+++ DATA TO PROCESS +++

(** * Summary selection *)

Lemma select_summary_sleep periods pre p post :
  periods = pre ++ p :: post ->
  is_likely_sleep p = true ->
  Forall (λ q, is_likely_sleep q = false) post ->
  select_summary periods = Some (LastSleep p).
Proof.
  intros -> Hp Hpost. unfold select_summary.
  assert (Hf : filter (λ q, is_likely_sleep q) (pre ++ p :: post) =
               filter (λ q, is_likely_sleep q) pre ++ [p]).
  { rewrite filter_app, filter_cons, decide_True by (by rewrite Hp).
    f_equal. f_equal. clear Hp.
    induction Hpost as [|q post Hq _ IH]; [done|].
    by rewrite filter_cons_False by (rewrite Hq; intros []). }
  rewrite Hf. rewrite bool_decide_true by (by destruct (filter _ pre)).
  by rewrite last_snoc.
Qed.

Lemma select_summary_idle periods pre p :
  periods = pre ++ [p] ->
  Forall (λ q, is_likely_sleep q = false) periods ->
  select_summary periods = Some (LastIdle p).
Proof.
  intros -> Hall. unfold select_summary.
  assert (Hf : filter (λ q, is_likely_sleep q) (pre ++ [p]) = []).
  { induction Hall as [|q l Hq _ IH]; [done|].
    by rewrite filter_cons_False by (rewrite Hq; intros []). }
  rewrite Hf. rewrite bool_decide_false by (by intros []).
  rewrite bool_decide_true by (by destruct pre).
  by rewrite last_snoc.
Qed.

Lemma select_summary_nil : select_summary [] = Some Undetermined.
Proof. reflexivity. Qed.

Lemma select_summary_total periods : is_Some (select_summary periods).
Proof.
  unfold select_summary.
  repeat case_bool_decide.
  - destruct (proj2 (last_is_Some _) H) as [p ->]. by eexists.
  - destruct (proj2 (last_is_Some _) H0) as [p ->]. by eexists.
  - by eexists.
Qed.

Lemma select_summary_undetermined periods :
  select_summary periods = Some Undetermined <-> periods = [].
Proof.
  split; [|by intros ->].
  unfold select_summary. repeat case_bool_decide.
  - destruct (last _); simpl; [discriminate|done].
  - destruct (last _); simpl; [discriminate|done].
  - intros _. destruct periods; naive_solver.
Qed.

(** * Order of the Periods *)

Lemma StronglySorted_sublist {A} (R : relation A) (k l : list A) :
  sublist k l -> StronglySorted R l -> StronglySorted R k.
Proof.
  induction 1 as [|x k l Hkl IH|x k l Hkl IH]; intros Hl.
  - constructor.
  - apply StronglySorted_inv in Hl as [Hl Hx]. constructor; [by apply IH|].
    rewrite Forall_forall in *. intros y Hy.
    apply Hx. by eapply elem_of_sublist.
  - apply StronglySorted_inv in Hl as [Hl _]. by apply IH.
Qed.

Lemma starts_sublist (P : datetime * datetime -> Prop)
    `{!forall pr, Decision (P pr)} rest :
  forall prev, sublist ((filter P (zip (prev :: rest) rest)).*1) (prev :: rest).
Proof.
  induction rest as [|cur rest IH]; intros prev.
  - apply sublist_nil_l.
  - change (zip (prev :: cur :: rest) (cur :: rest))
      with ((prev, cur) :: zip (cur :: rest) rest).
    rewrite filter_cons. destruct (decide (P (prev, cur))).
    + rewrite fmap_cons. apply sublist_skip, IH.
    + apply sublist_cons, IH.
Qed.

Lemma gap_periods_starts_sublist ts G :
  sublist (sleep_at <$> gap_periods ts G) ts.
Proof.
  unfold gap_periods, consecutive_pairs. rewrite <- list_fmap_compose.
  destruct ts as [|a rest]; [constructor|].
  apply (starts_sublist (λ pr, separation_at_least G pr) rest a).
Qed.

Lemma gap_periods_ascending ts G :
  Sorted dt_le ts -> Sorted dt_le (sleep_at <$> gap_periods ts G).
Proof.
  intros Hs. apply StronglySorted_Sorted.
  eapply StronglySorted_sublist; [apply gap_periods_starts_sublist|].
  by apply Sorted_StronglySorted; [apply _|].
Qed.

(** * Facts about [hour] and the label *)

Lemma hour_range t : 0 <= hour t < 24.
Proof. unfold hour. apply Z.mod_pos_bound. lia. Qed.

Lemma is_night_iff t :
  is_night t = true <-> 20 <= hour t < 24 \/ 0 <= hour t < 4.
Proof.
  unfold is_night. pose proof (hour_range t).
  rewrite orb_true_iff, Z.leb_le, Z.ltb_lt. lia.
Qed.

(** * [main] on non-empty input *)

Lemma main_analysed recent chrome prefetch user_files gap :
  recent ++ chrome ++ prefetch ++ user_files ≠ [] ->
  exists summary,
    let timeline :=
      greedy_dedup (sort_timestamps (recent ++ chrome ++ prefetch ++ user_files)) in
    select_summary (gap_periods timeline gap) = Some summary /\
    main recent chrome prefetch user_files gap =
      Some (Analysed timeline (gap_periods timeline gap) summary).
Proof.
  intros Hne. unfold main. cbn [app].
  rewrite bool_decide_false by done.
  pose proof (sort_timestamps_nonempty _ Hne) as Hs.
  destruct (sort_timestamps _) as [|first rest] eqn:Hsort; [done|].
  rewrite deduplicate_spec. cbn [mbind option_bind].
  rewrite find_sleep_periods_spec. cbn [mbind option_bind].
  destruct (select_summary_total (gap_periods (greedy_dedup (first :: rest)) gap))
    as [summary Hsum].
  exists summary. cbn zeta. by rewrite Hsum.
Qed.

+++

▶ _ACTIVITY_
The required answer is the run of lines above, starting at the line with "- destruct (proj2 (last_is_Some _) H)" and ending at the line with "(R : relation", reproduced exactly with both ends.

▶ _TASK ANSWER_
  - destruct (proj2 (last_is_Some _) H) as [p ->]. by eexists.
  - destruct (proj2 (last_is_Some _) H0) as [p ->]. by eexists.
  - by eexists.
Qed.

Lemma select_summary_undetermined periods :
  select_summary periods = Some Undetermined <-> periods = [].
Proof.
  split; [|by intros ->].
  unfold select_summary. repeat case_bool_decide.
  - destruct (last _); simpl; [discriminate|done].
  - destruct (last _); simpl; [discriminate|done].
  - intros _. destruct periods; naive_solver.
Qed.

(** * Order of the Periods *)

Lemma StronglySorted_sublist {A} (R : relation A) (k l : list A) :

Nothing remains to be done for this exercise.